**REQUIREMENT**
Find "What the code" and "ed_sign : bytes → bytes → bytes;" in the records below. Copy the lines holding them and every line between, exactly, and no others.

Collected data:
━━━━━━━━━━━━━━━━
(* ===== verification/Crypto.v ===== *)
(** * Cryptographic libraries

    What the code takes from [ed25519_dalek] and [sha2]: the functions it calls,
    as a type class every definition that uses them is parameterised by, and the
    documented behaviour it relies on, as a second class only theorems mention.
    A concrete instance of both, [toy_crypto], evaluates the definitions. *)
From S2P Require Import Prelude.
Open Scope Z_scope.

(** Signing keys, verifying keys, messages, digests and signatures are bytes. *)
Class Crypto := {
  sha256 : bytes → bytes;
  (** [SigningKey::verifying_key] *)
  ed_verifying_key : bytes → bytes;
  (** [Signer::sign] *)
  ed_sign : bytes → bytes → bytes;
  (** [VerifyingKey::from_bytes] succeeds: the bytes are a point of the curve *)
  ed_key_ok : bytes → bool;
  (** [Verifier::verify] of a key, a message and a signature *)
  ed_verify : bytes → bytes → bytes → bool;
  (** [VerifyingKey::verify_strict], which also refuses weak keys *)
  ed_verify_strict : bytes → bytes → bytes → bool;
}.

Class CryptoLaws (C : Crypto) := {
  length_sha256 m : length (sha256 m) = 32%nat;
  length_ed_verifying_key sk : length (ed_verifying_key sk) = 32%nat;
  length_ed_sign sk m : length (ed_sign sk m) = 64%nat;
  ed_key_ok_verifying_key sk : ed_key_ok (ed_verifying_key sk) = true;
  ed_verify_strict_sign sk m : ed_verify_strict (ed_verifying_key sk) m (ed_sign sk m) = true;
  ed_verify_strict_verify pk m s : ed_verify_strict pk m s = true → ed_verify pk m s = true;
}.

(** A collision of the hash function between two given collections of inputs.  (That
    some collision exists is no news for a function with 32-byte results; that one
    lies among the strings a protocol hashed is.) *)
Definition sha256_collision {C : Crypto} (l1 l2 : list bytes) : Prop :=
  ∃ x y, x ∈ l1 ∧ y ∈ l2 ∧ x ≠ y ∧ sha256 x = sha256 y.

(** ** A concrete instance *)

Definition toy_hash (m : bytes) : bytes :=
  le_bytes 32 (fold_left (λ h b, h * 3 + byte_Z b + 1) m 7).
Definition toy_key (sk : bytes) : bytes := toy_hash sk.
Definition toy_signature (pk m : bytes) : bytes := toy_hash (pk ++ m) ++ toy_hash m.

Definition toy_crypto : Crypto := {|
  sha256 := toy_hash;
  ed_verifying_key := toy_key;
  ed_sign sk m := toy_signature (toy_key sk) m;
  ed_key_ok pk := bool_decide (length pk = 32%nat);
  ed_verify pk m s := bool_decide (s = toy_signature pk m);
  ed_verify_strict pk m s := bool_decide (s = toy_signature pk m);
|}.

#[export] Instance toy_crypto_laws : CryptoLaws toy_crypto.
Proof.
  split; intros; simpl; unfold toy_key, toy_signature, toy_hash;
    rewrite ?length_app, ?length_le_bytes; try done.
  by apply bool_decide_eq_true.
Qed.

Lemma ed_verify_sign {C : Crypto} {CL : CryptoLaws C} sk m :
  ed_verify (ed_verifying_key sk) m (ed_sign sk m) = true.
Proof. apply ed_verify_strict_verify, ed_verify_strict_sign. Qed.

(** The bytes hashed determine the digests only up to a collision. *)
Lemma sha256_inj_or {C : Crypto} x y l1 l2 :
  sha256 x = sha256 y → x ∈ l1 → y ∈ l2 → x = y ∨ sha256_collision l1 l2.
Proof. intros Hh Hx Hy. destruct (decide (x = y)); [by left|right]. by exists x, y. Qed.

Lemma sha256_collision_mono {C : Crypto} l1 l2 l1' l2' :
  l1 ⊆ l1' → l2 ⊆ l2' → sha256_collision l1 l2 → sha256_collision l1' l2'.
Proof. intros H1 H2 (x & y & Hx & Hy & Hxy). exists x, y. auto. Qed.
(* ===== verification/Vote.v ===== *)
(** * Votes and rounds (consensus/bft/src/types.rs, vote.rs, round.rs)

    Votes with the bytes they sign, the sets that collect them and decide quorums,
    and the state of a round. *)
From S2P Require Import Prelude Crypto Block.
Open Scope Z_scope.

(** ** types.rs *)

Inductive VoteType := Prevote | Precommit.
#[export] Instance VoteType_eq_dec : EqDecision VoteType.
Proof. solve_decision. Defined.

Record Vote := mkVote {
  v_vote_type : VoteType;
  v_height : Height;
  v_round : Round;
  v_block_hash : option BlockHash;
  v_validator : ValidatorId;
  v_signature : bytes;
}.

Record Proposal := mkProposal {
  p_height : Height;
  p_round : Round;
  p_block_hash : BlockHash;
  p_proposer : ValidatorId;
  p_signature : bytes;
  p_valid_round : option Round;
}.

Inductive TimeoutStep := TimeoutPropose | TimeoutPrevote | TimeoutPrecommit.
#[export] Instance TimeoutStep_eq_dec : EqDecision TimeoutStep.
Proof. solve_decision. Defined.

Record TimeoutEvent := mkTimeoutEvent {
  te_height : Height;
  te_round : Round;
  te_step : TimeoutStep;
}.

Inductive ConsensusMessage :=
| ProposeBlock (proposal : Proposal) (block : option Block)
| CastVote (vote : Vote)
| CommitBlock (height : Height) (block_hash : BlockHash)
| ScheduleTimeout (event : TimeoutEvent).

Record TimeoutConfig := mkTimeoutConfig {
  propose_ms : Z;
  prevote_ms : Z;
  precommit_ms : Z;
  increment_ms : Z;
}.

Definition TimeoutConfig_default : TimeoutConfig := mkTimeoutConfig 3000 1000 1000 500.

Definition TimeoutConfig_timeout_for {OC : OverflowChecks} (c : TimeoutConfig) (step : TimeoutStep)
    (round : Round) : may_panic Z :=
  let base := match step with
              | TimeoutPropose => propose_ms c
              | TimeoutPrevote => prevote_ms c
              | TimeoutPrecommit => precommit_ms c
              end in
  m ← u64_mul (increment_ms c) round;
  u64_add base m.

(** ** vote.rs *)

Definition Vote_sign_bytes (vote_type : VoteType) (height : Height) (round : Round)
    (block_hash : option BlockHash) : bytes :=
  [match vote_type with Prevote => x01 | Precommit => x02 end]
  ++ le_bytes 8 height ++ le_bytes 4 round
  ++ match block_hash with
     | Some h => [x01] ++ h
     | None => [x00]
     end.

Section Votes.
Context {C : Crypto}.

Definition Vote_new (vote_type : VoteType) (height : Height) (round : Round)
    (block_hash : option BlockHash) (signing_key : bytes) : Vote :=
  mkVote vote_type height round block_hash (ed_verifying_key signing_key)
    (ed_sign signing_key (Vote_sign_bytes vote_type height round block_hash)).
━━━━━━━━━━━━━━━━
**RESPONSE TO THIS TASK**
    What the code takes from [ed25519_dalek] and [sha2]: the functions it calls,
    as a type class every definition that uses them is parameterised by, and the
    documented behaviour it relies on, as a second class only theorems mention.
    A concrete instance of both, [toy_crypto], evaluates the definitions. *)
From S2P Require Import Prelude.
Open Scope Z_scope.

(** Signing keys, verifying keys, messages, digests and signatures are bytes. *)
Class Crypto := {
  sha256 : bytes → bytes;
  (** [SigningKey::verifying_key] *)
  ed_verifying_key : bytes → bytes;
  (** [Signer::sign] *)
  ed_sign : bytes → bytes → bytes;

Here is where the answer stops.